--- Exercise brief ---
Examine the records below and count how many lines contain the string "looking". Give only the number.

^^^^^^^^

(* ===== verification/VidcFlow.v ===== *)
(** Sequences of a video session
    (video-driver/driver/vidc/src/msm_vidc_driver.c, msm_vidc.c, msm_vdec.c,
    msm_venc.c): draining and resuming, starting and stopping a port, the
    close and the end of a session that failed. *)
From S2P Require Import Prelude VidcQueue VidcMem VidcHfi VidcPacket VidcPacketSpec VidcBuffer.
From S2P Require Import VidcSession VidcCore VidcPower VidcVenus VidcCmds VidcScale.

(** The functions of the driver around these sequences that are not modelled,
    each given the session: internal buffers, controls sent to the firmware,
    and the lists of the client's buffers. *)
Class VidcDriver := {
  alloc_and_queue_input_internal_buffers : Z -> op;
  set_stage : Z -> op;
  set_pipe : Z -> op;
  subscribe_input_metadata : Z -> op;              (* msm_vdec_subscribe_metadata(inst, INPUT_PORT) *)
  alloc_and_queue_additional_dpb_buffers : Z -> op;
  queue_deferred_output_buffers : Z -> op;
  interlace_unsupported : Z -> vidc_core -> bool;
  before_streamon : Z -> msm_vidc_port_type -> op;  (* properties, subscriptions, internal buffers *)
  after_streamon : Z -> msm_vidc_port_type -> op;
  other_action : Z -> event_action -> op;          (* formats, controls, buffers *)
  num_queued_buffers : Z -> msm_vidc_buffer_type -> vidc_core -> Z;
  flush_input_timer : Z -> op;
  flush_buffers : Z -> msm_vidc_buffer_type -> op;
  flush_read_only_buffers : Z -> msm_vidc_buffer_type -> op }.

Section Flow.
Context `{VidcKernel} `{VidcConfig} `{VidcFirmware} `{VidcPlatform} `{VidcNeeds} `{VidcDriver}.

(** ** The lock of a session *)
Definition inst_lock (id : Z) : op :=
  reading id (fun i => if inst_locked i then fun _ => Timeout else upd_session id (set_inst_locked true)).
Definition inst_unlock (id : Z) : op := upd_session id (set_inst_locked false).
Definition inst_holding (id : Z) (m : op) : op :=
  inst_lock id ;! bind_op m (fun rc => inst_unlock id ;! ret rc).

(** ** Draining and resuming *)
Definition msm_vidc_process_drain (id : Z) : op :=
  venus_hfi_session_drain id INPUT_PORT ;?
  change_session id (msm_vidc_change_sub_state 0 MSM_VIDC_DRAIN) ;?
  (msm_vidc_scale_power id ;! ret 0).

(** One port is resumed when it is paused, which [k] is told of. *)
Definition resume_port (id : Z) (port : msm_vidc_port_type) (pause cmd clear : Z)
    (may : msm_vidc_inst -> bool) (k : Z -> op) : op :=
  reading id (fun i =>
  if is_sub_state i pause && may i
  then venus_hfi_session_resume id port cmd ;? k (Z.lor clear pause)
  else k clear).
Definition resume_ports (id cmd clear : Z) (k : Z -> op) : op :=
  resume_port id INPUT_PORT MSM_VIDC_INPUT_PAUSE cmd clear (fun _ => true) (fun clear =>
  resume_port id OUTPUT_PORT MSM_VIDC_OUTPUT_PAUSE cmd clear
    (fun i => negb (is_encode_session (inst_domain i))) k).

Definition DRC_DONE : Z := Z.lor MSM_VIDC_DRC MSM_VIDC_DRC_LAST_BUFFER.
Definition DRAIN_DONE : Z := Z.lor MSM_VIDC_DRAIN MSM_VIDC_DRAIN_LAST_BUFFER.
Definition msm_vidc_process_resume (id : Z) : op :=
  msm_vidc_scale_power id ;!
  reading id (fun i =>
  let finish clear := change_session id (msm_vidc_change_sub_state clear 0) in
  if is_drc_pending i then
    if is_drain_pending i then finish DRC_DONE
    else resume_ports id HFI_CMD_SETTINGS_CHANGE DRC_DONE finish
  else if is_drain_pending i then resume_ports id HFI_CMD_DRAIN DRAIN_DONE finish
  else finish MSM_VIDC_SUB_STATE_NONE).

(** msm_vidc_stop_cmd, msm_vidc_start_cmd *)
Definition msm_vidc_stop_cmd (id : Z) : op :=
  reading id (fun i =>
  if negb (is_decode_session (inst_domain i)) && negb (is_encode_session (inst_domain i))
  then ret (- EINVAL) else msm_vidc_process_drain id).
Definition input_buffers_anew (id : Z) : op :=
  alloc_and_queue_input_internal_buffers id ;? set_stage id ;? set_pipe id.
Definition msm_vdec_start_cmd (id : Z) : op :=
  looking (interlace_unsupported id) (fun unsupported =>
  if unsupported then ret (- EINVAL)
  else
    msm_vidc_scale_power id ;!
    reading id (fun i =>
      if is_drc_pending i && is_sub_state i MSM_VIDC_INPUT_PAUSE then input_buffers_anew id else ret 0) ;?
    alloc_and_queue_additional_dpb_buffers id ;?
    queue_deferred_output_buffers id ;?
    msm_vidc_process_resume id).
Definition msm_venc_start_cmd (id : Z) : op :=
  msm_vidc_scale_power id ;! msm_vidc_process_resume id.
Definition msm_vidc_start_cmd (id : Z) : op :=
  reading id (fun i =>
  if is_decode_session (inst_domain i) then msm_vdec_start_cmd id
  else if is_encode_session (inst_domain i) then msm_venc_start_cmd id
  else ret (- EINVAL)).

(** ** Starting a port *)
Definition clear_pause (id pause : Z) : op :=
  reading id (fun i =>
  if is_sub_state i pause then change_session id (msm_vidc_change_sub_state pause 0) else ret 0).
Definition msm_vidc_process_streamon_input (id : Z) : op :=
  msm_vidc_scale_power id ;!
  venus_hfi_start id INPUT_PORT ;?
  clear_pause id MSM_VIDC_INPUT_PAUSE ;?
  reading id (fun i =>
  let finish set :=
    change_session id (msm_vidc_state_change_streamon INPUT_PORT) ;?
    change_session id (msm_vidc_change_sub_state 0 set) in
  if (is_sub_state i MSM_VIDC_DRC || is_sub_state i MSM_VIDC_DRAIN || is_sub_state i MSM_VIDC_FIRST_IPSC)
     && negb (is_sub_state i MSM_VIDC_INPUT_PAUSE)
  then venus_hfi_session_pause id INPUT_PORT ;? finish MSM_VIDC_INPUT_PAUSE
  else finish MSM_VIDC_SUB_STATE_NONE).

Definition msm_vidc_process_streamon_output (id : Z) : op :=
  msm_vidc_scale_power id ;!
  reading id (fun i =>
  let clear := if is_drc_pending i then DRC_DONE else MSM_VIDC_SUB_STATE_NONE in
  (if is_decode_session (inst_domain i) && is_sub_state i MSM_VIDC_INPUT_PAUSE
   then input_buffers_anew id ;? subscribe_input_metadata id else ret 0) ;?
  resume_port id INPUT_PORT MSM_VIDC_INPUT_PAUSE HFI_CMD_SETTINGS_CHANGE clear
    (fun i => negb (is_drain_pending i) && is_state i MSM_VIDC_INPUT_STREAMING) (fun clear =>
  reading id (fun i =>
  let clear :=
    if is_sub_state i MSM_VIDC_FIRST_IPSC then Z.lor clear MSM_VIDC_FIRST_IPSC else clear in
  venus_hfi_start id OUTPUT_PORT ;?
  clear_pause id MSM_VIDC_OUTPUT_PAUSE ;?
  change_session id (msm_vidc_state_change_streamon OUTPUT_PORT) ;?
  change_session id (msm_vidc_change_sub_state clear 0)))).

(** ** Waiting for the firmware *)

(** wait_for_completion_timeout with the lock of the session free:
    [meanwhile] is what happens until the completion is signalled or the time
    is over.  A completion that was signalled before ends the wait as well. *)
Definition wait_signal (id : Z) (cmd : signal_session_response) (meanwhile : op) : op :=
  inst_unlock id ;!
  meanwhile ;!
  bind_op
    (reading id (fun i =>
     if 0 <? signal_count cmd i then upd_session id (add_signal (-1) cmd)
     else msm_vidc_inst_timeout id ;! ret (- ETIMEDOUT)))
    (fun rc => inst_lock id ;! ret rc).

Definition msm_vidc_session_close (id : Z) (meanwhile : op) : op :=
  bind_op (venus_hfi_session_close id) (fun rc =>
  upd_session id (set_inst_packet None) ;!
  (if rc =? 0 then wait_signal id SIGNAL_CMD_CLOSE meanwhile else ret rc)).

Definition msm_vidc_kill_session (id : Z) (meanwhile : op) : op :=
  reading id (fun i =>
  if inst_session_id i =? 0 then ret 0
  else
    msm_vidc_session_close id meanwhile ;!
    change_session id (msm_vidc_change_state MSM_VIDC_ERROR) ;!
    ret 0).

(** ** Stopping a port *)
Definition flush_port (id : Z) (type : msm_vidc_buffer_type) : op :=
  flush_buffers id type ;! flush_read_only_buffers id type.
(** What [meanwhile] is given tells the wait for the stop (0) from that for
    the close of a session that could not be stopped (1). *)
Definition streamoff_port (id : Z) (port : msm_vidc_port_type) (cmd : signal_session_response)
    (type : msm_vidc_buffer_type) (meanwhile : nat -> op) : op :=
  bind_op
    (venus_hfi_stop id port ;?
     wait_signal id cmd (meanwhile 0%nat) ;?
     ((match port with INPUT_PORT => flush_input_timer id | _ => ret 0 end) ;!
      looking (num_queued_buffers id type) (fun count =>
      if negb (count =? 0) then ret (- EINVAL)
      else change_session id (msm_vidc_state_change_streamoff port)))) (fun rc =>
  if rc =? 0 then flush_port id type ;! ret 0
  else msm_vidc_kill_session id (meanwhile 1%nat) ;! flush_port id type ;! ret rc).
Definition msm_vidc_session_streamoff (id : Z) (port : msm_vidc_port_type) (meanwhile : nat -> op) : op :=
  match port with
  | INPUT_PORT => streamoff_port id port SIGNAL_CMD_STOP_INPUT MSM_VIDC_BUF_INPUT meanwhile
  | OUTPUT_PORT => streamoff_port id port SIGNAL_CMD_STOP_OUTPUT MSM_VIDC_BUF_OUTPUT meanwhile
  | _ => ret (- EINVAL)
  end.

(** ** What the client asks for (src/msm_vidc_v4l2.c, msm_vidc_vb2.c) *)

(** get_inst_ref, get_inst: the session of the core that [found] accepts, if
    it can be kept from being freed; [k] is given its pointer. *)
Definition get_ref (found : msm_vidc_inst -> bool) (k : option Z -> op) : op :=
  core_lock ;!
  looking (fun s => List.find found (vc_instances s)) (fun i =>
  match i with
  | None => core_unlock ;! k None
  | Some i =>
      ask (QInstRef (inst_id i)) (fun ok =>
        core_unlock ;! k (if ok =? 0 then None else Some (inst_id i)))
  end).
Definition get_inst_ref (id : Z) : (option Z -> op) -> op := get_ref (fun i => inst_id i =? id).
Definition get_inst (session_id : Z) : (option Z -> op) -> op :=
  get_ref (fun i => inst_session_id i =? session_id).

(** A call of the client's: [m] under the lock of the session. *)
Definition client_call (id : Z) (m : op) : op :=
  get_inst_ref id (fun i =>
  match i with
  | None => ret (- EINVAL)
  | Some id => inst_holding id m
  end).
(** The same, refused for a session in its error state. *)
Definition checked_call (id : Z) (m : op) : op :=
  client_call id (reading id (fun i => if is_session_error i then ret (- EBUSY) else m)).

Definition plane_port (type : v4l2_type) : option msm_vidc_port_type :=
  match type with INPUT_MPLANE => Some INPUT_PORT | OUTPUT_MPLANE => Some OUTPUT_PORT | _ => None end.
Definition is_meta_plane (type : v4l2_type) : bool :=
  match type with INPUT_META_PLANE | OUTPUT_META_PLANE => true | _ => false end.
(** A function for a port of a decoder or an encoder. *)
Definition for_port (id : Z) (type : v4l2_type) (f : msm_vidc_port_type -> op) : op :=
  if is_meta_plane type then ret 0
  else
    match plane_port type with
    | None => ret (- EINVAL)
    | Some port =>
        reading id (fun i =>
        if negb (is_decode_session (inst_domain i)) && negb (is_encode_session (inst_domain i))
        then ret (- EINVAL) else f port)
    end.
Definition msm_vidc_start_streaming (id : Z) (type : v4l2_type) : op :=
  for_port id type (fun port =>
  before_streamon id port ;?
  (match port with
   | INPUT_PORT => msm_vidc_process_streamon_input id
   | _ => msm_vidc_process_streamon_output id
   end) ;?
  after_streamon id port).
Definition msm_vidc_stop_streaming (id : Z) (type : v4l2_type) (meanwhile : nat -> op) : op :=
  for_port id type (fun port => msm_vidc_session_streamoff id port meanwhile).

(** What a handler of an event decided. *)
Definition run_action (id : Z) (meanwhile : nat -> op) (a : event_action) : op :=
  match a with
  | EvReturn rc => ret rc
  | VidcSession.msm_vidc_start_streaming type => msm_vidc_start_streaming id type
  | VidcSession.msm_vidc_stop_streaming type => msm_vidc_stop_streaming id type meanwhile
  | VidcSession.msm_vidc_start_cmd => msm_vidc_start_cmd id
  | VidcSession.msm_vidc_stop_cmd => msm_vidc_stop_cmd id
  | a => other_action id a
  end.
Definition handle_event (id : Z) (meanwhile : nat -> op) (event : msm_vidc_event) : op :=
  reading id (fun i => run_action id meanwhile (event_handle i event)).

(** msm_v4l2_decoder_cmd, msm_v4l2_encoder_cmd *)
Definition msm_v4l2_cmd (id : Z) (start : bool) : op :=
  checked_call id (handle_event id (fun _ => ret 0) (if start then MSM_VIDC_CMD_START else MSM_VIDC_CMD_STOP)).
(** msm_vb2_start_streaming and msm_vb2_stop_streaming, as vb2_streamon and
    vb2_streamoff call them. *)
Definition fail_event (id : Z) (m : op) : op :=
  bind_op m (fun rc =>
  if rc =? 0 then ret 0 else change_session id (msm_vidc_change_state MSM_VIDC_ERROR) ;! ret rc).
Definition msm_v4l2_streamon (id : Z) (type : v4l2_type) : op :=
  checked_call id (fail_event id (handle_event id (fun _ => ret 0) (MSM_VIDC_STREAMON type))).
Definition msm_v4l2_streamoff (id : Z) (type : v4l2_type) (meanwhile : nat -> op) : op :=
  client_call id (fail_event id (handle_event id meanwhile (MSM_VIDC_STREAMOFF type)) ;! ret 0).

(** msm_vidc_close, up to the last reference to the session *)
Definition msm_vidc_close (id : Z) (meanwhile : op) : op :=
  inst_holding id
    (msm_vidc_session_close id meanwhile ;!
     change_session id (msm_vidc_change_state MSM_VIDC_CLOSE) ;!
     upd_session id (set_inst_sub_state MSM_VIDC_SUB_STATE_NONE) ;!
     ret 0).
End Flow.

^^^^^^^^

--- Reply to the exercise ---
3